EXERCISE OBJECTIVE =
Which lines of the records below contain the word "FileCommand"? Show each one.

ENTRIES PROVIDED =
•••
Lemma sent_frame req prio (s : state) :
  File.events (File.anidb (file (sent req prio s)))
    = File.events (File.anidb (file s)) ++ [File.Sent req prio] /\
  _mylist_updated (sent req prio s) = _mylist_updated s /\
  File._file_updated (file (sent req prio s)) = File._file_updated (file s) /\
  identity (sent req prio s) = identity s.
Proof. done. Qed.

(** X21: the first refresh of a file whose id is known, when it returns:
    the file request was sent and answered, then the mylist request was sent
    and answered, both keyed by the file id, and only then was the lock
    released; both events are set and nothing is left in flight. *)
Theorem first_refresh_by_fid prio (s s' : state) :
  truthy (File._fid (File.self (file s))) = true ->
  File.inflight (File.anidb (file s)) = [] ->
  _mylist_updated s = false ->
  refresh_file prio s = (inr tt, s') ->
  let freq := File.mkCommand "FileCommand"
                [("fid", File._fid (File.self (file s))); ("fmask", fmask); ("amask", amask)] in
  let mreq := File.mkCommand "MyListCommand" [("fid", File._fid (File.self (file s)))] in
  File.events (File.anidb (file s')) =
    File.events (File.anidb (file s))
    ++ [File.Sent freq prio; File.Answered freq; File.Sent mreq prio; File.Answered mreq] /\
  File.inflight (File.anidb (file s')) = [] /\
  _updating s' = false /\
  File._file_updated (file s') = true /\
  _mylist_updated s' = true.
Proof.
  intros Hfid Hidle Hmy Hrun freq mreq.
  rewrite (refresh_by_fid prio s Hfid Hidle) in Hrun. cbn zeta in Hrun.
  fold freq mreq in Hrun.
  set (s1 := sent freq prio (cleared s)) in *.
  set (s2 := answer_to freq s1) in *.
  set (s3 := sent mreq prio s2) in *.
  set (s4 := answer_to mreq s3) in *.
  destruct (sent_cleared_frame freq prio s) as (Hev1 & Hmy1 & _).
  destruct (answer_frame freq s1) as (_ & Hev2 & Hin2 & _ & _ & Hmy2 & _).
  destruct (sent_frame mreq prio s2) as (Hev3 & Hmy3 & Hf3 & _).
  destruct (answer_frame mreq s3) as (_ & Hev4 & Hin4 & _ & Hf4 & _).
  fold s1 in Hev1, Hmy1. fold s2 in Hev2, Hin2, Hmy2. fold s3 in Hev3, Hmy3, Hf3.
  fold s4 in Hev4, Hin4, Hf4.
  destruct (File._file_updated (file s2)) eqn:Hfile; [|done].
  rewrite Hmy3, (Hmy2 eq_refl), Hmy1, Hmy in Hrun.
  destruct (_mylist_updated s4) eqn:Hmy4; [|done].
  inversion Hrun; subst s'. cbn [file set_updating _updating _mylist_updated].
  rewrite Hev4, Hev3, Hev2, Hev1, <- !app_assoc. split; [done|].
  split.
  { rewrite Hin4. unfold s3, sent. cbn [file set_file File.anidb File.set_link File.inflight].
    rewrite Hin2. unfold s1, sent. cbn. by rewrite Hidle. }
  split; [done|]. split; [|done].
  apply Hf4. by rewrite Hf3.
Qed.

(** X22: a later refresh of the same file.  The event [_mylist_updated],
    once set, is never cleared, so a refresh that finds it set does not wait
    for the mylist answer: when it returns, the lock is released while the
    mylist request is still in flight, its answer not yet merged. *)
Theorem later_refresh_skips_mylist_wait prio (s s' : state) :
  truthy (File._fid (File.self (file s))) = true ->
  File.inflight (File.anidb (file s)) = [] ->
  _mylist_updated s = true ->
  refresh_file prio s = (inr tt, s') ->
  let freq := File.mkCommand "FileCommand"
                [("fid", File._fid (File.self (file s))); ("fmask", fmask); ("amask", amask)] in
  let mreq := File.mkCommand "MyListCommand" [("fid", File._fid (File.self (file s)))] in
  File.events (File.anidb (file s')) =
    File.events (File.anidb (file s))
    ++ [File.Sent freq prio; File.Answered freq; File.Sent mreq prio] /\
  File.inflight (File.anidb (file s')) = [mreq] /\
  _updating s' = false /\
  _mylist_updated s' = true.
Proof.
  intros Hfid Hidle Hmy Hrun freq mreq.
  rewrite (refresh_by_fid prio s Hfid Hidle) in Hrun. cbn zeta in Hrun.
  fold freq mreq in Hrun.
  set (s1 := sent freq prio (cleared s)) in *.
  set (s2 := answer_to freq s1) in *.
  set (s3 := sent mreq prio s2) in *.
  destruct (sent_cleared_frame freq prio s) as (Hev1 & Hmy1 & _).
  destruct (answer_frame freq s1) as (_ & Hev2 & Hin2 & _ & _ & Hmy2 & _).
  destruct (sent_frame mreq prio s2) as (Hev3 & Hmy3 & _).
  fold s1 in Hev1, Hmy1. fold s2 in Hev2, Hin2, Hmy2. fold s3 in Hev3, Hmy3.
  destruct (File._file_updated (file s2)) eqn:Hfile; [|done].
  rewrite Hmy3, (Hmy2 eq_refl), Hmy1, Hmy in Hrun.
  inversion Hrun; subst s'. cbn [file set_updating _updating _mylist_updated].
  rewrite Hev3, Hev2, Hev1, <- !app_assoc. split; [done|].
  split.
  { unfold s3, sent. cbn [file set_file File.anidb File.set_link File.inflight].
    rewrite Hin2. unfold s1, sent. cbn. by rewrite Hidle. }
  split; [done|]. by rewrite Hmy3, (Hmy2 eq_refl), Hmy1.
Qed.

Lemma mylist_callback_312 res (s : state) :
  File.rescode res = "312" -> mylist_callback res s = (inl AniDBFileError, s).
Proof.
  intros Hcode. unfold _anidb_mylist_data_callback, bind, lift, mylist_record.
  by rewrite Hcode.
Qed.

(** X23: when the service answers the mylist request with 312 (several
    mylist entries for the episode), the callback raises [AniDBFileError]
    and sets no event; the first refresh of a file whose id is known then
    never returns: the thread waits for good, with the lock still held. *)
Theorem several_mylist_entries_block_refresh prio (s : state) :
  truthy (File._fid (File.self (file s))) = true ->
  File.inflight (File.anidb (file s)) = [] ->
  _mylist_updated s = false ->
  File.rescode
    (answer (File.mkCommand "MyListCommand" [("fid", File._fid (File.self (file s)))]))
  = "312" ->
  exists s',
    refresh_file prio s = (inl Blocked, s') /\
    _updating s' = _updating s /\
    _mylist_updated s' = false.
Proof.
  intros Hfid Hidle Hmy Hcode.
  rewrite (refresh_by_fid prio s Hfid Hidle). cbn zeta.
  set (freq := File.mkCommand "FileCommand" _).
  set (mreq := File.mkCommand "MyListCommand" _) in *.
  set (s1 := sent freq prio (cleared s)).
  set (s2 := answer_to freq s1).
  set (s3 := sent mreq prio s2).
  destruct (sent_cleared_frame freq prio s) as (_ & Hmy1 & Hid1).
  destruct (answer_frame freq s1) as (Hid2 & _ & _ & _ & _ & Hmy2 & _).
  destruct (sent_frame mreq prio s2) as (_ & Hmy3 & _ & Hid3).
  destruct (answer_frame mreq s3) as (Hid4 & _).
  fold s1 in Hmy1, Hid1. fold s2 in Hid2, Hmy2. fold s3 in Hmy3, Hid3, Hid4.
  assert (Hmy' : _mylist_updated s3 = false) by (by rewrite Hmy3, (Hmy2 eq_refl), Hmy1).
  assert (Hanswer : _mylist_updated (answer_to mreq s3) = false).
  { unfold run_callback. cbn zeta.
    change (File.name mreq =? "FileCommand")%string with false. cbn match.
    rewrite (mylist_callback_312 _ _ Hcode). cbn [snd]. exact Hmy'. }
  destruct (File._file_updated (file s2)).
  - rewrite Hmy', Hanswer. eexists. split; [reflexivity|]. split; [|done].
    change (_updating ?x) with (identity x).1. by rewrite Hid4, Hid3, Hid2, Hid1.
  - eexists. split; [reflexivity|]. split.
    + change (_updating ?x) with (identity x).1. by rewrite Hid2, Hid1.
    + by rewrite (Hmy2 eq_refl), Hmy1.
Qed.

(** X24: a file that has neither an id nor a path (one built from an
    anime and an episode).  Its refresh sends no request and waits for the
    event [_file_updated], which only the callback of a file request sets:
    the thread waits for good and nothing has changed, the lock included. *)
Theorem refresh_without_fid_or_path_blocks prio (s : state) :
  truthy (File._fid (File.self (file s))) = false ->
  truthy (File._path (File.self (file s))) = false ->
  File._file_updated (file s) = false ->
  File.inflight (File.anidb (file s)) = [] ->
  refresh_file prio s = (inl Blocked, s).
Proof.
  intros Hfid Hpath Hunset Hidle. unfold _send_anidb_update_req.
  unfold bind at 1, on_file at 1. rewrite Hfid, Hpath, andb_false_r. unfold ret at 1.
  assert (Hsame : set_file (file s) s = s) by (by destruct s).
  rewrite Hsame. unfold bind at 1.
  by rewrite (wait_event_none _ s Hidle Hunset).
Qed.





End FileRefreshed.

Lemma first_refresh_by_fid_witness :
  (FileRefreshExamples.refresh FileRefreshExamples.service FileRefreshExamples.first_time).1
  = inr tt /\
  File.events (File.anidb (FileRefresh.file
    (FileRefreshExamples.refresh FileRefreshExamples.service
       FileRefreshExamples.first_time).2))
  = [File.Sent FileRefreshExamples.file_request false;
     File.Answered FileRefreshExamples.file_request;
     File.Sent FileRefreshExamples.mylist_request false;
     File.Answered FileRefreshExamples.mylist_request] /\
  FileRefresh._updating
    (FileRefreshExamples.refresh FileRefreshExamples.service
       FileRefreshExamples.first_time).2 = false.
Proof.
  split; [vm_compute; reflexivity|].
  destruct (first_refresh_by_fid FileRefreshExamples.service FurtherExamples.same_size
              FurtherExamples.no_hash FileExamples.no_anime FileExamples.no_episode
              MylistExamples.number_of FileRefreshExamples.no_eid
              FileRefreshExamples.no_converters FileRefreshExamples.no_converters
              (PStr "7ff8fef8") (PStr "00000000") FileRefreshExamples.no_guess false
              FileRefreshExamples.first_time
              (FileRefreshExamples.refresh FileRefreshExamples.service
                 FileRefreshExamples.first_time).2)
    as (Hev & _ & Hlock & _).
  - reflexivity.
  - reflexivity.
  - reflexivity.
  - vm_compute. reflexivity.
  - split; [exact Hev | exact Hlock].
Defined.

Lemma later_refresh_skips_mylist_wait_witness :
  (FileRefreshExamples.refresh FileRefreshExamples.service FileRefreshExamples.later_time).1
  = inr tt /\
  File.inflight (File.anidb (FileRefresh.file
    (FileRefreshExamples.refresh FileRefreshExamples.service
       FileRefreshExamples.later_time).2))
  = [FileRefreshExamples.mylist_request] /\
  FileRefresh._updating
    (FileRefreshExamples.refresh FileRefreshExamples.service
       FileRefreshExamples.later_time).2 = false.
Proof.
  split; [vm_compute; reflexivity|].
  destruct (later_refresh_skips_mylist_wait FileRefreshExamples.service
              FurtherExamples.same_size
              FurtherExamples.no_hash FileExamples.no_anime FileExamples.no_episode
              MylistExamples.number_of FileRefreshExamples.no_eid
              FileRefreshExamples.no_converters FileRefreshExamples.no_converters
              (PStr "7ff8fef8") (PStr "00000000") FileRefreshExamples.no_guess false
              FileRefreshExamples.later_time
              (FileRefreshExamples.refresh FileRefreshExamples.service
                 FileRefreshExamples.later_time).2)
    as (_ & Hin & Hlock & _).
  - reflexivity.
  - reflexivity.
  - reflexivity.
  - vm_compute. reflexivity.
  - split; [exact Hin | exact Hlock].
Defined.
•••
ANSWER TO THIS EXERCISE =
  let freq := File.mkCommand "FileCommand"
  let freq := File.mkCommand "FileCommand"
  set (freq := File.mkCommand "FileCommand" _).
    change (File.name mreq =? "FileCommand")%string with false. cbn match.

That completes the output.